▶ **What you will do**
Your task is to copy the lines of the data below from the line holding "(** The tail" through the line holding "[naive_solver|]. split; [|naive_solver].", inclusive, exactly and with nothing added.

▶ **Supplied material**
(** S3's documented behaviour: a bucket maps keys to objects. *)
Class S3ClientOk (live : bool) `{S3Client} : Prop := {
  put_object_ok bucket key data w :
    let '(e, w') := PutObject bucket key data w in
    match e with
    | None => objects w' bucket = <[key := data]> (objects w bucket)
    | Some _ => objects w' bucket = objects w bucket /\ live = false
    end;
  get_object_ok bucket key w :
    let '(r, w') := GetObject bucket key w in
    objects w' bucket = objects w bucket /\
    match r with
    | inr d => objects w bucket !! key = Some d
    | inl NoSuchKey => objects w bucket !! key = None
    | inl (S3Error _) => live = false
    end }.

Record S3Store := mkS3Store { s3_bucket : string; s3_prefix : string }.

Section S3.
Context `{S3Client}.

Definition S3Store_key (s : S3Store) (k : string) : string :=
  if negb (streq (s3_prefix s) "") then s3_prefix s +:+ k else k.

Definition S3Store_Put (s : S3Store) (key : string) (data : bytes) (w : bucket_state) : option serr * bucket_state :=
  let '(e, w) := PutObject (s3_bucket s) (S3Store_key s key) data w in
  ((fun _ => SErrOther "s3") <$> e, w).

Definition S3Store_Get (s : S3Store) (key : string) (w : bucket_state) : (serr + bytes) * bucket_state :=
  let '(r, w) := GetObject (s3_bucket s) (S3Store_key s key) w in
  (match r with
   | inl NoSuchKey => inl SErrNotFound
   | inl (S3Error m) => inl (SErrOther m)
   | inr d => inr d
   end, w).
End S3.

(** ** The S3 store is a map *)
Section S3Ok.
Context `{S3Client} (s : S3Store).

Definition strip_prefix (k : string) : option string :=
  if HasPrefix k (s3_prefix s) then Some (TrimPrefix k (s3_prefix s)) else None.

Lemma strip_key k : strip_prefix (S3Store_key s k) = Some k.
Proof using.
  unfold strip_prefix, S3Store_key. destruct (streq (s3_prefix s) "") eqn:E; bool_facts; simpl.
  - rewrite E. by destruct k.
  - by rewrite HasPrefix_app, TrimPrefix_app.
Qed.

Lemma strip_inj k1 k2 k : strip_prefix k1 = Some k -> strip_prefix k2 = Some k -> k1 = k2.
Proof using.
  unfold strip_prefix, TrimPrefix. destruct (HasPrefix k1 _) eqn:E1; [|done].
  destruct (HasPrefix k2 _) eqn:E2; [|done]. intros [= <-] [= E].
  rewrite (HasPrefix_inv _ _ E1), (HasPrefix_inv _ _ E2). congruence.
Qed.

(** The blobs are the objects under the store's prefix, seen without it. *)
#[local] Instance s3_Store : Store bucket_state := {|
  Put := S3Store_Put s;
  Get := S3Store_Get s;
  blobs_of w := reindex strip_prefix (objects w (s3_bucket s)) |}.

(** C35. Over an S3 service that keeps its documented behaviour the store is a map,
    whatever other objects the bucket holds outside the prefix. *)
Theorem s3store_is_map live_ : S3ClientOk live_ -> StoreOk live_ bucket_state (fun _ => True).
Proof using.
  intros Hok. constructor; intros; unfold Put, Get, blobs_of, s3_Store, S3Store_Put, S3Store_Get.
  - pose proof (put_object_ok (s3_bucket s) (S3Store_key s k) d w) as Hp.
    destruct (PutObject _ _ _ w) as [[e|] w']; simpl; (split; [done|]).
    + by destruct Hp as [-> ?].
    + rewrite Hp. apply reindex_insert; [apply strip_inj|apply strip_key].
  - pose proof (get_object_ok (s3_bucket s) (S3Store_key s k) w) as Hg.
    destruct (GetObject _ _ w) as [[[|m]|d] w']; simpl; destruct Hg as [-> Hg];
      (split; [done|]); (split; [done|]).
    + by apply (reindex_None _ strip_inj _ _ _ (strip_key k)).
    + done.
    + apply lookup_reindex; [apply strip_inj|]. eauto using strip_key.
Qed.
End S3Ok.

(** ** The database store is a map *)
Section DBOk.
Context `{Gorm blob_table} (now : Time).

Definition blob_map (l : list Blob) : gmap string bytes :=
  list_to_map ((fun b => (Blob_Key b, Blob_Data b)) <$> l).

#[local] Instance db_Store : Store handle := {|
  Put := DBStore_Put now;
  Get := DBStore_Get true;
  blobs_of d := blob_map (rows blob_rows d) |}.

(** The primary key: no two rows of one key. *)
Definition one_row_per_key (d : handle) : Prop := NoDup (Blob_Key <$> rows blob_rows d).

Lemma blob_map_lookup l k v : NoDup (Blob_Key <$> l) ->
  blob_map l !! k = Some v <-> exists b, b ∈ l /\ Blob_Key b = k /\ Blob_Data b = v.
Proof using.
  intros Hnd. unfold blob_map. rewrite <- elem_of_list_to_map by (by rewrite <- list_fmap_compose).
  rewrite list_elem_of_fmap. naive_solver.
Qed.

Lemma blob_map_none l k : blob_map l !! k = None <-> forall b, b ∈ l -> Blob_Key b <> k.
Proof using.
  unfold blob_map. rewrite <- not_elem_of_list_to_map, <- list_fmap_compose, list_elem_of_fmap. simpl. naive_solver.
Qed.

Definition overwrite (k : string) (d : bytes) (t : Time) (l : list Blob) : list Blob :=
  (fun b => if bool_decide ([Blob_Key b] = [k]) then mkBlob (Blob_Key b) d t else b) <$> l.

Lemma overwrite_keys k d t l : Blob_Key <$> overwrite k d t l = Blob_Key <$> l.
Proof using.
  unfold overwrite. rewrite <- list_fmap_compose. apply list_fmap_ext. intros _ b _. simpl.
  by case_bool_decide.
Qed.

Lemma overwrite_map k d t l : NoDup (Blob_Key <$> l) -> (exists b, b ∈ l /\ Blob_Key b = k) ->
  blob_map (overwrite k d t l) = <[k := d]> (blob_map l).
Proof using.
  intros Hnd (b0 & Hb0 & E0). apply map_eq. intros i. apply option_eq. intros v.
  rewrite blob_map_lookup by (by rewrite overwrite_keys).
  rewrite lookup_insert_Some, blob_map_lookup by done. unfold overwrite. setoid_rewrite list_elem_of_fmap. split.
  - intros (b & (b' & -> & Hb') & Ek & Ev). case_bool_decide as E; simplify_eq/=; [by left|].
    right. split; [congruence|eauto].
  - intros [[<- <-]|(Hne & b & Hb & Ek & Ev)].
    + exists (mkBlob k d t). split; [|done]. exists b0. split; [|done].
      rewrite bool_decide_eq_true_2 by congruence. by rewrite E0.
    + exists b. split; [|done]. exists b. split; [|done]. rewrite bool_decide_eq_false_2; [done|congruence].
Qed.

(** C36. Over gorm on SQLite, the table is a map: a put replaces the row of its key. *)
Theorem dbstore_is_map live_ : GormOk live_ -> StoreOk live_ handle one_row_per_key.
Proof using.
  intros Hok. constructor; intros; unfold Put, Get, blobs_of, db_Store, DBStore_Put, DBStore_Get; cbn [negb].
  - set (blob := mkBlob k d now). set (assign := fun new old : Blob => mkBlob (Blob_Key old) _ _).
    pose proof (upsert_ok blob_rows (fun b => [Blob_Key b]) [] [] assign blob w eq_refl) as Hp.
    destruct (Upsert _ _ _ blob w) as [[e|] w']; simpl.
    { destruct Hp as [Hs Hl]. unfold one_row_per_key. rewrite Hs. split; [done|]. split; [done|].
      destruct live_; [|done]. destruct (Hl eq_refl) as (? & ? & _ & Hin & _). by apply elem_of_nil in Hin. }
    destruct Hp as (_ & t & Hp). unfold one_row_per_key in *.
    destruct (existsb _ _) eqn:Ex in Hp.
    + apply existsb_exists in Ex as (b & Hb%list_elem_of_In & E%bool_decide_eq_true).
      match type of Hp with _ ≡ₚ ?l => assert (exists t', l = overwrite k d t' (rows blob_rows w)) as [t' El] by (by eexists) end.
      rewrite El in Hp. assert (Blob_Key b = k) as Ek by (simpl in E; congruence). split.
      * rewrite Hp. by rewrite overwrite_keys.
      * rewrite <- (overwrite_map k d t') by eauto. unfold blob_map. apply list_to_map_proper.
        -- rewrite <- list_fmap_compose. change (fst ∘ _) with Blob_Key. rewrite Hp. by rewrite overwrite_keys.
        -- by rewrite Hp.
    + simpl in Hp. set (b := mkBlob k d _) in Hp.
      assert (k ∉ Blob_Key <$> rows blob_rows w) as Hfresh.
      { intros (b' & E & Hb')%list_elem_of_fmap. apply not_true_iff_false in Ex. apply Ex, existsb_exists.
        exists b'. split; [by apply list_elem_of_In|]. apply bool_decide_eq_true. simpl. congruence. }
      assert (NoDup (Blob_Key <$> rows blob_rows w')) as Hnd by (rewrite Hp; by constructor).
      split; [done|]. change (<[k:=d]> _) with (blob_map (b :: rows blob_rows w)).
      unfold blob_map. apply list_to_map_proper; [by rewrite <- list_fmap_compose|by rewrite Hp].
  - pose proof (first_ok blob_rows (col_eq Blob_Key k) None w) as Hf.
    destruct (First _ _ _ w) as [[[|m]|b] w']; destruct Hf as [Hs Hf]; unfold one_row_per_key;
      rewrite Hs; (split; [done|]); (split; [done|]); simpl in *.
    + apply blob_map_none. intros b Hb. by apply streq_false, Hf.
    + done.
    + apply blob_map_lookup; [done|]. destruct Hf as (Hb & Hk%streq_true & _). eauto.
Qed.
End DBOk.

(** ** The local store stays under its root *)
Lemma path_of_canonical l : Forall good l -> path_of (canonical l) = l.
Proof. intros Hl. unfold path_of. by rewrite clean_stack_canonical, app_nil_r, rev_involutive. Qed.


Section LocalPaths.
Context (cwd : string) (Hcwd : IsAbs cwd = true) (s : LocalStore).

(** The components of the root directory's absolute path. *)
Definition root_path : list string := rev (abs_stack cwd (ls_root s)).

Lemma root_good : Forall good root_path.
Proof using. apply Forall_rev, abs_stack_good. Qed.

(** C34. Whatever key is asked for - relative, absolute, with [..] or doubled
    slashes - a path the store accepts is the root directory or lies below it,
    without [..]; every other key is refused as an invalid path. *)
Theorem safePath_contained key :
  match safePath (Some cwd) s key with
  | inr p => exists below, p = canonical (root_path ++ below) /\ Forall good below
  | inl e => e = SErrInvalidPath
  end.
Proof using Hcwd.
  unfold safePath. rewrite !Abs_stack by done. fold root_path.
  set (l := rev (abs_stack cwd (JoinPath [ls_root s; key]))).
  assert (Forall good l) as Hl by apply Forall_rev, abs_stack_good.
  destruct (HasPrefix _ _) eqn:Hp; simpl.
  - apply prefix_components in Hp as (_ & m & _ & E); [|done|apply root_good].
    rewrite E in Hl |- *. apply Forall_app in Hl as [_ Hm]. eauto.
  - destruct (streq _ _) eqn:E; simpl; [|done]. bool_facts. exists [].
    rewrite app_nil_r. by split.
Qed.

Lemma is_id_good a : is_id a -> good a.
Proof using.
  intros Ha. pose proof (is_id_no_slash _ Ha) as Hs. destruct Ha as [Hne Hf].
  assert (forall w, Forall (fun c => is_id_char c = true) (chars w) -> "."%char ∈ chars w -> False) as Hdot.
  { intros w Hw Hin. rewrite Forall_forall in Hw. by specialize (Hw _ Hin). }
  split_and!; [done| | |done]; intros ->; apply (Hdot _ Hf); by left.
Qed.

Lemma key_stack a b stack : is_id a -> is_id b -> clean_stack true stack (key_of a b) = b :: a :: stack.
Proof using.
  intros Ha Hb. unfold clean_stack, key_of. change (a +:+ "/" +:+ b) with (a +:+ String slash b).
  rewrite Split_app_slash, !Split_word by (by apply is_id_no_slash). simpl.
  by rewrite !clean_step_good by (by apply is_id_good).
Qed.

Lemma key_relative a b : is_id a -> IsAbs (key_of a b) = false.
Proof using.
  intros [Hne Hf]. destruct a as [|c a]; [done|].
  change (key_of (String c a) b) with (String c (a +:+ "/" +:+ b)). rewrite IsAbs_cons.
  apply bool_decide_eq_false. intros <-. by apply Forall_cons in Hf as [Hf _].
Qed.

(** The keys the registry stores under are accepted, unless the root is the
    root directory itself: then every key is refused. *)
Lemma safePath_key a b : is_id a -> is_id b ->
  safePath (Some cwd) s (key_of a b) =
    match root_path with
    | [] => inl SErrInvalidPath
    | _ => inr (canonical (root_path ++ [a; b]))
    end.
Proof using Hcwd.
  intros Ha Hb. unfold safePath. rewrite !Abs_stack by done.
  rewrite abs_stack_join by (by apply key_relative). rewrite key_stack by done.
  simpl. rewrite <- app_assoc. simpl. fold root_path. pose proof root_good as Hr.
  assert (Forall good (root_path ++ [a; b])) as Hl.
  { apply Forall_app; split; [done|]. repeat constructor; by apply is_id_good. }
  set (root := root_path) in *. clearbody root.
  destruct (HasPrefix _ _) eqn:Hp; simpl.
  - apply prefix_components in Hp as [Hne _]; [|done|done]. by destruct root.
  - destruct (streq _ _) eqn:E; simpl; bool_facts.
    + apply canonical_inj in E; [|done|done]. apply (f_equal length) in E.
      rewrite length_app in E. simpl in E. lia.
    + destruct root as [|c root]; [done|]. apply not_true_iff_false in Hp. destruct Hp.
      apply prefix_components; [done|done|]. split; [done|]. by exists [a; b].
Qed.
End LocalPaths.

(** ** The local store is a map *)
#[export] Instance is_id_dec a : Decision (is_id a).
Proof. unfold is_id. apply _. Defined.
(** The tail of every resolver: the membership lookup in a known organization. *)
Lemma member_role_ok {E A} (f : string -> A) t (owner : Prop) (org : (OrgRole -> Prop) -> Prop) orgID uid s
    (Q : outcome E A -> State -> Prop) :
  t = tables s -> (live md = true -> unique_keys t -> ~ owner) ->
  (forall P, (exists m, m ∈ t_members t /\ is_member orgID uid m /\ P (OrgMember_Role m)) -> org P) ->
  (unique_keys t -> forall P, org P -> exists m, m ∈ t_members t /\ is_member orgID uid m /\ P (OrgMember_Role m)) ->
  (forall role, role_means t role owner org -> Q (Done (f role)) s) ->
  awp md (rm ← repo (Orgs_GetMember orgID uid);
          match err rm, val rm with
          | Some _, _ => mret (f "public")
          | None, None => Ret Panic
          | None, Some member =>
              if streq (OrgMember_Role member) OrgRoleAdmin then mret (f "org_admin") else mret (f "org_member")
          end : H E A) Q s.
Proof.
  intros -> Hno Hin Hout HQ. wp_read x Hx.
  destruct (member_cases _ _ _ _ Hx) as [(m & -> & -> & Hm & Hi & Hu)|(e & -> & Hn)].
  - assert (org (fun _ => True)) as Hany by (apply Hin; eauto).
    destruct (streq _ _) eqn:Er; bool_facts; apply awp_ret, HQ; split.
    + right; right; left. split; [done|]. apply Hin. by exists m.
    + intros Hl Hk. specialize (Hno Hl Hk). naive_solver.
    + right; right; right. done.
    + intros Hl Hk. specialize (Hno Hl Hk). split; [naive_solver|]. split; [|naive_solver].
      intros _ (m' & Hm' & Hi' & Ha)%(Hout Hk). rewrite (Hu Hk m' Hm' Hi') in Ha. by destruct Er.
  - apply awp_ret, HQ. split; [by left|]. intros Hl Hk. specialize (Hno Hl Hk).
    assert (forall P, ~ org P) as Hnone.
    { intros P (m' & Hm' & Hi' & _)%(Hout Hk). by apply (Hn Hl m'). }
    naive_solver.
Qed.
End Roles.

Section Resolvers.
Context `{Bcrypt} (md : mode).

Definition owns (t : Tables) (uid : string) (m : Mod) : Prop := uid <> "" /\ is_owner t uid m.
Definition orgs (t : Tables) (uid : string) (m : Mod) (P : OrgRole -> Prop) : Prop :=
  uid <> "" /\ is_org_owned m /\ in_org t uid (Mod_OwnerName m) P.

Lemma role_public t (owner : Prop) org :
  (live md = true -> unique_keys t -> ~ owner) ->
  (live md = true -> unique_keys t -> forall P, ~ org P) -> role_means md t "public" owner org.
Proof.
  intros Ho Hp. split; [by left|]. intros Hl Hu. specialize (Ho Hl Hu). specialize (Hp Hl Hu).
  naive_solver.
Qed.

Lemma resolveModuleRole_ok {E} uid m s :
  awp md (resolveModuleRole uid m : H E string)
    (fun o s' => s' = s /\ resolved md (tables s) (owns (tables s) uid m) (orgs (tables s) uid m) o) s.
Proof.
  unfold resolveModuleRole, owns, orgs. destruct (streq uid "") eqn:Eu; bool_facts.
  { apply awp_ret. split; [done|]. eexists; split; [done|]. apply role_public; naive_solver. }
  destruct (streq (Mod_OwnerType m) OwnerTypeUser) eqn:Et; bool_facts.
  - wp_read x Hx. destruct (user_cases md _ _ _ Hx) as [(u & -> & -> & Hin & Hid & Huq)|(e & -> & Hn)].
    + assert (forall P, ~ (uid <> "" /\ is_org_owned m /\ in_org (tables s) uid (Mod_OwnerName m) P)) as Hno
        by (intros P (_ & Ho & _); done).
      destruct (streq (User_Username u) (Mod_OwnerName m)) eqn:En; bool_facts; apply awp_ret.
      * split; [done|]. eexists; split; [done|]. split; [|naive_solver].
        right; left. unfold is_owner, is_user. eauto 10.
      * split; [done|]. eexists; split; [done|]. apply role_public; [|done].
        intros _ Huk (_ & _ & u' & Hu' & Hid' & Hn'). apply En. by rewrite <- (Huq Huk u' Hu' Hid').
    + apply awp_ret. split; [done|]. eexists; split; [done|]. apply role_public; [|by intros _ _ P (_ & Ho & _)].
      intros Hl _ (_ & _ & u & Hu & Hid & _). by apply (Hn Hl u).
  - assert (~ (uid <> "" /\ is_owner (tables s) uid m)) as Hno by (intros (_ & Ho & _); done).
    wp_read x Hx. destruct (org_cases md _ _ _ Hx) as [(o & -> & -> & Hin & Hnm & Huq)|(e & -> & Hn)].
    + apply (member_role_ok md (fun x => x) (tables s) (uid <> "" /\ is_owner (tables s) uid m)
               (orgs (tables s) uid m)); unfold orgs.
      * done.
      * done.
      * intros P (mm & ? & ? & ?). split; [done|]. split; [done|]. by exists o, mm.
      * intros Huk P (_ & _ & o' & mm & Ho' & Hn' & ? & ? & ?).
        rewrite (Huq Huk o' Ho' Hn') in *. eauto.
      * intros role Hr. split; [done|]. by exists role.
    + apply awp_ret. split; [done|]. eexists; split; [done|]. apply role_public; [done|].
      intros Hl _ P (_ & _ & o & mm & Ho & Hnm & _). by destruct (Hn Hl) as [_ Hn']; apply (Hn' o).
Qed.

Lemma resolveOrgRole_ok {E} uid orgID s :
  awp md (resolveOrgRole uid orgID : H E string)
    (fun o s' => s' = s /\ resolved md (tables s) False
       (fun P => uid <> "" /\ exists m, m ∈ t_members (tables s) /\ is_member orgID uid m /\ P (OrgMember_Role m)) o) s.
Proof.
  unfold resolveOrgRole. destruct (streq uid "") eqn:Eu; bool_facts.
  { apply awp_ret. split; [done|]. eexists; split; [done|]. apply role_public; naive_solver. }
  apply (member_role_ok md (fun x => x) (tables s) False
    (fun P => uid <> "" /\ exists m, m ∈ t_members (tables s) /\ is_member orgID uid m /\ P (OrgMember_Role m)));
    [done|naive_solver|naive_solver|naive_solver|].
  intros role Hr. split; [done|]. by exists role.
Qed.
(* ===== verification/Access.v ===== *)
(** * Every write and every blob read is authorized

    [allowed] says, operation by operation, what a request running as a given
    user may do to the state in front of it; [aw] says a program, run by itself,
    performs allowed operations only.  The theorem: every served request, whatever
    it asks and whatever fails, performs only operations its user is allowed at the
    moment it performs them, as long as no other request changes the permissions
    between its check and its write ([Limits.revoked_member_still_pushes]). *)
From S2P Require Import Prelude GoStd Sha256 Regex Model Iface Prog Auth Authz ModuleApi UploadApi OwnerApi RestApi Server.

Section Allowed.
Context `{Bcrypt} `{Zip}.

(** [ctx]: the user the request runs as, if any; [pushes]: the contents it pushes;
    [proved x]: the request carries the password of [x]; [old]: the organizations
    there were when the request came in. *)
Context (openReg : bool) (ctx : Ctx) (pushes : list UploadContent) (proved : User -> Prop) (old : list Org).
Abbreviation uid := (userID (UserFromContext ctx)).

Definition writable (t : Tables) (moduleID : string) : Prop :=
  exists m, m ∈ t_modules t /\ Mod_ID m = moduleID /\ may_write t uid m.

Definition administrable (t : Tables) (moduleID : string) : Prop :=
  exists m, m ∈ t_modules t /\ Mod_ID m = moduleID /\ may_admin t uid m.

(** The archive of a content the request pushes. *)
Definition pushed_archive (content : UploadContent) (zipData : bytes) : Prop :=
  content ∈ pushes /\ zipFiles (uc_Files content) = Some zipData.

Definition acts_for (t : Tables) (user : string) : Prop :=
  (exists c, ctx = Some c /\ user = User_ID c) \/ (exists x, x ∈ t_users t /\ User_ID x = user /\ proved x).

Definition allowed {X} (e : eff X) (s : State) : Prop :=
  let t := tables s in
  match e with
  | Repo (Users_Create _) => openReg = true
  | Repo (Orgs_Create _) => is_Some ctx
  | Repo (Orgs_AddMember o user _) =>
      may_manage t uid o \/ (is_Some ctx /\ user = uid /\ forall x, x ∈ old -> Org_ID x <> o)
  | Repo (Orgs_RemoveMember o _) => may_manage t uid o
  | Repo (Modules_Create m) => may_create t uid (Mod_OwnerName m)
  | Repo (Modules_SetVisibility _ _) | Repo (Modules_Delete _) | Repo Tokens_DeleteExpired => False
  | Repo (Commits_Create c) =>
      writable t (Commit_ModuleID c) /\ Commit_CreatedByUserID c = uid /\
      exists content d, pushed_archive content d /\ Commit_ID c = sha256_hex d
  | Repo (Labels_Upsert l) =>
      administrable t (Label_ModuleID l) \/
      (writable t (Label_ModuleID l) /\ exists content d, pushed_archive content d /\
         Label_CommitID l = sha256_hex d /\ Label_Name l ∈ upload_labels (uc_ScopedLabelRefs content))
  | Repo (Tokens_Create k) => acts_for t (Token_UserID k)
  | Repo (Tokens_Revoke _ user) => is_Some ctx /\ user = uid
  | Repo (Tokens_DeleteByUserAndNote user _) => acts_for t user
  | StorePut k d =>
      exists m content, writable t m /\ pushed_archive content d /\ k = m +:+ "/" +:+ sha256_hex d
  | StoreGet k => exists m c, m ∈ t_modules t /\ may_read t uid m /\ c ∈ t_commits t /\
      Commit_ModuleID c = Mod_ID m /\ k = Commit_StorageKey c
  | _ => True
  end.
End Allowed.

(** ** Programs that perform allowed operations only *)
Section Aw.
Context `{Bcrypt} (md : mode) (ok : forall X, eff X -> State -> Prop).

Fixpoint aw {A} (p : prog A) (Q : A -> State -> Prop) (s : State) : Prop :=
  match p with
  | Ret a => Q a s
  | Vis e k => ok _ e s /\ forall x s', eff_spec md e s x s' -> aw (k x) Q s'
  end.

Lemma aw_mono {A} (p : prog A) (Q Q' : A -> State -> Prop) s :
  aw p Q s -> (forall a s', Q a s' -> Q' a s') -> aw p Q' s.
Proof using.
  revert s; induction p as [a|X e k IH]; intros s Hp HQ; simpl in *; [auto|].
  destruct Hp as [Hok Hp]. split; [done|]. intros x s' He. eapply IH; eauto.
Qed.

Lemma aw_pbind {A B} (p : prog A) (f : A -> prog B) Q s :
  aw p (fun a s' => aw (f a) Q s') s -> aw (pbind p f) Q s.
Proof using.
  revert s; induction p as [a|X e k IH]; intros s Hp; simpl in *; [done|].
  destruct Hp as [Hok Hp]. split; [done|]. eauto.
Qed.

Definition aw_after {E A B} (f : A -> H E B) (Q : outcome E B -> State -> Prop) (o : outcome E A) (s : State) : Prop :=
  match o with
  | Done a => aw (f a) Q s
  | Fail e => Q (Fail e) s
  | Panic => Q Panic s
  end.

Lemma aw_bind {E A B} (p : H E A) (f : A -> H E B) Q s : aw p (aw_after f Q) s -> aw (p ≫= f) Q s.
Proof using. intros Hp. apply (aw_pbind p). eapply aw_mono; [exact Hp|]. by intros []. Qed.

Lemma aw_op {E X B} (e : eff X) (f : X -> H E B) Q s :
  ok _ e s -> (forall x s', eff_spec md e s x s' -> aw (f x) Q s') -> aw (perform e ≫= f) Q s.
Proof using. intros Ho Hf. apply aw_bind. simpl. by split. Qed.

Lemma aw_for_range {E V Acc} (J : State -> Prop) (vs : list V) (acc : Acc) (body : Acc -> V -> H E Acc) s :
  J s -> (forall v acc s, v ∈ vs -> J s -> aw (body acc v) (fun _ s' => J s') s) ->
  aw (for_range vs acc body) (fun _ s' => J s') s.
Proof using.
  intros HJ Hb. revert acc s HJ. induction vs as [|v vs IH]; intros acc s HJ; simpl; [done|].
  apply (aw_bind (body acc v)). eapply aw_mono; [apply Hb; [by left|done]|].
  intros [acc1|e|] s1 Hs1; simpl; auto. apply IH; [|done]. intros w acc2 s2 Hw. apply Hb. by right.
Qed.

(** Reading the tables is always allowed. *)
Hypothesis ok_reads : forall X (e : eff X) s, eff_reads e = true -> ok _ e s.

(** A program that only reads the tables, with what it is known to return. *)
Lemma aw_quiet {A} (p : prog A) Q s :
  read_only p -> awp md p (fun a s' => Q a s') s -> aw p (fun a s' => s' = s /\ Q a s') s.
Proof using ok_reads.
  revert s; induction p as [a|X e k IH]; intros s; simpl; [done|]. intros [He Hk] Hp. split; [by apply ok_reads|].
  intros x s' Hs. pose proof (eff_spec_read _ _ _ _ _ _ He Hs) as ->. auto.
Qed.

Lemma aw_quiet_bind {E A B} (p : H E A) (f : A -> H E B) (R : outcome E A -> Prop) Q s :
  read_only p -> awp md p (fun o _ => R o) s ->
  (forall a, R (Done a) -> aw (f a) Q s) ->
  (forall o, (forall a, o <> Done a) -> Q o s) -> aw (p ≫= f) Q s.
Proof using ok_reads.
  intros Hq Hp Hf HQ. apply aw_bind. eapply aw_mono; [by apply (aw_quiet p (fun o _ => R o))|].
  intros [a|e|] s' [-> HR]; simpl; [by apply Hf|apply HQ; by intros ? [=]..].
Qed.
End Aw.

(** ** Every handler *)

(** Follow a reading program's text. *)
Lemma reads_bind {E A B} (p : H E A) (f : A -> H E B) : read_only p -> (forall a, read_only (f a)) -> read_only (p ≫= f).
Proof. apply read_only_bind. Qed.

Lemma reads_for_range {E V Acc} (vs : list V) (acc : Acc) (body : Acc -> V -> H E Acc) :
  (forall acc v, read_only (body acc v)) -> read_only (for_range vs acc body).
Proof.
  intros Hb. revert acc. induction vs as [|v vs IH]; intros acc; simpl; [done|].
  apply (read_only_bind (body acc v)); auto.
Qed.

Lemma reads_check {E A} (x : option A) (f : A -> E) : read_only (check x f).
Proof. by destruct x. Qed.
Lemma reads_guard {E} b (e : E) : read_only (guard_ b e).
Proof. by destruct b. Qed.
Lemma reads_expired {E} (t : Token) : read_only (token_expired t : H E bool).
Proof. unfold token_expired. by destruct (Token_ExpiresAt t). Qed.
#[export] Hint Resolve reads_check reads_guard reads_expired : reads.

▶ **Task response**
(** The tail of every resolver: the membership lookup in a known organization. *)
Lemma member_role_ok {E A} (f : string -> A) t (owner : Prop) (org : (OrgRole -> Prop) -> Prop) orgID uid s
    (Q : outcome E A -> State -> Prop) :
  t = tables s -> (live md = true -> unique_keys t -> ~ owner) ->
  (forall P, (exists m, m ∈ t_members t /\ is_member orgID uid m /\ P (OrgMember_Role m)) -> org P) ->
  (unique_keys t -> forall P, org P -> exists m, m ∈ t_members t /\ is_member orgID uid m /\ P (OrgMember_Role m)) ->
  (forall role, role_means t role owner org -> Q (Done (f role)) s) ->
  awp md (rm ← repo (Orgs_GetMember orgID uid);
          match err rm, val rm with
          | Some _, _ => mret (f "public")
          | None, None => Ret Panic
          | None, Some member =>
              if streq (OrgMember_Role member) OrgRoleAdmin then mret (f "org_admin") else mret (f "org_member")
          end : H E A) Q s.
Proof.
  intros -> Hno Hin Hout HQ. wp_read x Hx.
  destruct (member_cases _ _ _ _ Hx) as [(m & -> & -> & Hm & Hi & Hu)|(e & -> & Hn)].
  - assert (org (fun _ => True)) as Hany by (apply Hin; eauto).
    destruct (streq _ _) eqn:Er; bool_facts; apply awp_ret, HQ; split.
    + right; right; left. split; [done|]. apply Hin. by exists m.
    + intros Hl Hk. specialize (Hno Hl Hk). naive_solver.
    + right; right; right. done.
    + intros Hl Hk. specialize (Hno Hl Hk). split; [naive_solver|]. split; [|naive_solver].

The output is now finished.